Según Gloria, que también forma parte de la Red de Cátedras Libres de Soberanía Alimentaria y Colectivos Afines (Red Calisas), estas huertas son una manera de recuperar todo este andar que se venía transitando, pero también pone en el centro la importancia de la producción de alimentos sanos. “Van apareciendo cada vez más huertas urbanas en distintos espacios, muchos de ellos son pequeños, comunitarios, hechas por vecinos, vecinas, estudiantes o distintas asociaciones o colectivos. Está pasando algo que sucede en todo el mundo. Es importante plantearlo”.
Se constituyen espacios de resistencia, plantea, donde este “fenómeno incipiente” además de revolucionario, tiene su “potencial creativo y artístico” porque “tocar la tierra, hacer los plantines, hacer los abonos naturales, todo está vinculado con el reciclado, con el compostaje”. Hay muchos objetos que se descartan y que pueden ser utilizados para llevar a cabo estas huertas.

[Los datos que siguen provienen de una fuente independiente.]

(* ===== verification/_CoqProject ===== *)
-Q . S2P
Prelude.v
GoStrings.v
Json.v
JsonFacts.v
JsonRead.v
Floats.v
FloatFacts.v
Errors.v
Policy.v
Hostname.v
Encoding.v
Prog.v
Template.v
Manifest.v
Tokens.v
Url.v
Origin.v
BoshClient.v
UaaClient.v
Broker.v
Http.v
StateFile.v
Store.v
Provision.v
Update.v
Deprovision.v
LastOperation.v
Binding.v
Catalog.v
Admin.v
Concurrency.v
Typed.v
Restarts.v
Lifecycle.v
Durability.v
Journey.v
Server.v
Effects.v
Config.v
System.v
Routes.v
Wire.v
Metadata.v
Connections.v
Shutdown.v
Mutex.v
TokenMutex.v
Budget.v
StartupLog.v
Lemma Atoi_Itoa z : in_int64 z = true → Atoi (Itoa z) = Some z.
Proof.
  intros Hz. unfold Atoi. destruct (decide (0 ≤ z)%Z) as [Hp|Hp].
  - rewrite Itoa_nonneg by done. rewrite cut_sign_digits by apply pretty_N_digits.
    rewrite (proj2 (String.eqb_neq _ _)) by apply pretty_N_nonempty.
    rewrite digits_val_pretty, Z2N.id by done. by rewrite Hz.
  - rewrite Itoa_neg by lia. simpl.
    rewrite (proj2 (String.eqb_neq _ _)) by apply pretty_N_nonempty.
    rewrite digits_val_pretty, Z2N.id, Z.opp_involutive by lia. by rewrite Hz.
Qed.

(** A number never contains a byte that is neither a digit nor a minus sign. *)
Lemma Itoa_sall (p : ascii → bool) z :
  p "-"%char = true → (∀ c, is_digit c = true → p c = true) → sall p (Itoa z) = true.
Proof.
  intros Hd Hp. destruct (decide (0 ≤ z)%Z).
  - rewrite Itoa_nonneg by done. eapply sall_impl, pretty_N_digits. auto.
  - rewrite Itoa_neg by lia. simpl. rewrite Hd. eapply sall_impl, pretty_N_digits. auto.
Qed.

Lemma Itoa_nonneg_digits z : (0 ≤ z)%Z → sall is_digit (Itoa z) = true.
Proof. intros. rewrite Itoa_nonneg by done. apply pretty_N_digits. Qed.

Allí están para Gloria las acciones creativas: “En el sólo hecho de buscar todos estos elementos, de comprender su potencialidad, de ver crecer la semilla y ver a lo largo de los meses cómo se convierte en planta para que luego se coma y nos nutra, eso nos conecta con el arte, la creatividad y también con la salud, con mirar la vida de otra forma, no desde la mercantilización, sino desde un lugar donde podemos hacer nosotros”.
“No hay nada más subversivo que plantar una semilla y producir un alimento”, suele decir Vandana Shiva. Además traccionan con otro fenómeno como las «casas de semillas», espacios colectivos que guardan y comparten semillas criollas, lejos del mercado transgénico y de la comercialización de la vida. “Son espacios donde está la vida, se puede respirar. Son lugares de belleza en medio del cemento”, asegura Gloria.
Las huertas, como El Campito, son espacio para encontrarse, resistir desde la solidaridad y la comunidad, desde los pequeños actos que cambian la realidad. Donde queda en evidencia que plantar una semilla es un gran acto de rebeldía.